--Que Dieu vous bénisse, madame, pour le bien que vous me faites!
--Mais, dites-moi: il me semble que je ne vous ai jamais vue dans ce pays-ci? Pourquoi mendiez-vous donc, étant encore dans la force de l'âge?
--C'est que, madame, j'y suis forcée par ma grande misère.»
Alors elle raconta son malheur et la charité de la mère Nannette. «Catherine, vous enverrez votre petite fille ici tous les vendredis, et je lui donnerai une pièce du cinquante centimes.
--Que Dieu vous récompense, madame!»
Et Catherine, ayant pris sa fille par la main, sortit pour retourner chez la mère Nannette.
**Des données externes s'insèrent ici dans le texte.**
Definition validateDNSLabel (s path : string) : result FieldError unit :=
  let err m := Err (mkFieldError path m) in
  if decide (s = "") then err MustNotBeEmpty
  else if 63 <? len s then err (TooLong 63 (len s))
  else if negb (isLower (byteAt s 0)) then err MustStartLower
  else if len s =? 1 then Ok tt
  else if byteAt s (len s - 1) =? hyphen then err EndsWithHyphen
  else match firstBad labelByte s with
       | Some (i, c) => err (InvalidCharacter c (Z.of_nat i))
       | None => Ok tt
       end.

Definition validateRelPath (s path : string) : result FieldError unit :=
  let err m := Err (mkFieldError path m) in
  if decide (s = "") then err MustNotBeEmpty
  else if HasPrefix s "/" then err (AbsolutePath s)
  else if HasPrefix s "\" then err (AbsolutePath s)
  else if bool_decide (".." ∈ SplitByte "/" s)%string then err ParentSegment
  else Ok tt.

Definition validateHostnameLabel (label path : string) : result FieldError unit :=
  let err m := Err (mkFieldError path m) in
  if len label =? 0 then err EmptyLabel
  else if 63 <? len label then err (LabelTooLong label)
  else if (byteAt label 0 =? hyphen) || (byteAt label (len label - 1) =? hyphen) then err (LabelHyphen label)
  else match firstBad hostByte label with
       | Some (_, c) => err (LabelCharacter label c)
       | None => Ok tt
       end.

Definition validateHostname (s path : string) : result FieldError unit :=
  let err m := Err (mkFieldError path m) in
  if decide (s = "") then err MustNotBeEmpty
  else if Contains s "://" then err HasScheme
  else if negb (without ":" s && without "/" s) then err HasPortOrPath
  else if negb (without "*" s) then err HasWildcard
  else if negb (without " " s) then err HasWhitespace
  else if ParseIP s then err IsAddress
  else if 253 <? len s then err (TooLong 253 (len s))
  else if HasPrefix s "." || HasSuffix s "." then err DotAtEdge
  else foldM (fun _ label => validateHostnameLabel label path) tt (SplitByte "." s).

(** ** The document *)

(** The value a check passed, or nothing and its error. *)
Definition checked {A} (x : result FieldError unit) (v : A) (zero : A) : A * list FieldError :=
  match x with Ok _ => (v, []) | Err e => (zero, [e]) end.

Definition required (raw : option string) (path : string) (check : string -> string -> result FieldError unit)
    : string * list FieldError :=
  match raw with
  | None => (""%string, [mkFieldError path IsRequired])
  | Some s => checked (check s path) s ""%string
  end.

Definition validateReason (s path : string) : result FieldError unit :=
  if decide (s = "") then Err (mkFieldError path MustNotBeEmpty) else Ok tt.

Definition validateExternal (raw : rawExternal) (path : string) : option External * list FieldError :=
  let '(host, e1) := required (re_Host raw) (path +:+ ".host") validateHostname in
  let '(reason, e2) := required (re_Reason raw) (path +:+ ".reason") validateReason in
  if decide (e1 ++ e2 = []) then (Some (mkExternal host reason), []) else (None, e1 ++ e2).

(** A name that was seen, kept with the index it was first seen at. *)
Definition note (seen : gmap string Z) (name : option string) (i : Z) (dup : string -> Z -> FieldError)
    : gmap string Z * list FieldError :=
  match name with
  | None | Some "" => (seen, [])
  | Some n => match seen !! n with Some prev => (seen, [dup n prev]) | None => (<[n := i]> seen, []) end
  end.

(** One pass of a loop over entries: what was kept, the errors, the names seen and the index. *)
Definition entryStep {R A} (validate : R -> string -> option A * list FieldError) (name : R -> option string)
    (pathAt : Z -> string) (dup : string -> Z -> string -> FieldError)
    (acc : list A * list FieldError * gmap string Z * Z) (raw : R) : list A * list FieldError * gmap string Z * Z :=
  let '(out, errs, seen, i) := acc in
  let '(x, es) := validate raw (pathAt i) in
  let '(seen, ds) := note seen (name raw) i (fun n prev => dup n prev (pathAt i)) in
  (match x with Some a => out ++ [a] | None => out end, errs ++ es ++ ds, seen, i + 1).

Definition entries {R A} validate name pathAt dup (l : list R) : list A * list FieldError :=
  let '(out, errs, _, _) := foldl (entryStep validate name pathAt dup) ([], [], ∅, 0) l in (out, errs).

Definition externals (path : string) (l : list rawExternal) : list External * list FieldError :=
  entries validateExternal re_Host (fun i => path +:+ ".external[" +:+ FormatInt i +:+ "]")
    (fun h prev p => mkFieldError (p +:+ ".host") (DuplicateHost h prev)) l.

Definition validateApp (raw : rawApp) (path : string) : option App * list FieldError :=
  let '(name, e1) := required (ra_Name raw) (path +:+ ".name") validateDNSLabel in
  let '(file, e2) := required (ra_Containerfile raw) (path +:+ ".containerfile") validateRelPath in
  let '(context, e3) :=
    match ra_Context raw with
    | None => (""%string, [])
    | Some s => checked (validateRelPath s (path +:+ ".context")) s ""%string
    end in
  let '(external, e4) := match ra_External raw with None => ([], []) | Some l => externals path l end in
  let errs := e1 ++ e2 ++ e3 ++ e4 in
  if decide (errs = []) then (Some (mkApp name file context external), []) else (None, errs).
En entrant, elle lui présenta les trois pièces de cinq francs qu'on lui avait données:
«Prenez-les, mère Nannette; ça vous dédommagera un peu; car il n'est pas juste que vous me logiez pour rien si je puis vous donner quelque chose.
--Vous savez bien, Catherine, que je ne veux rien accepter pour cela; ce n'est pas une grande gêne pour moi de vous avoir dans ma maison, qui peut nous loger toutes les deux; mon feu peut faire bouillir votre pot en même temps que le mien. Mais donnez-moi votre argent; je vous le garderai pour acheter ce qui vous sera nécessaire.»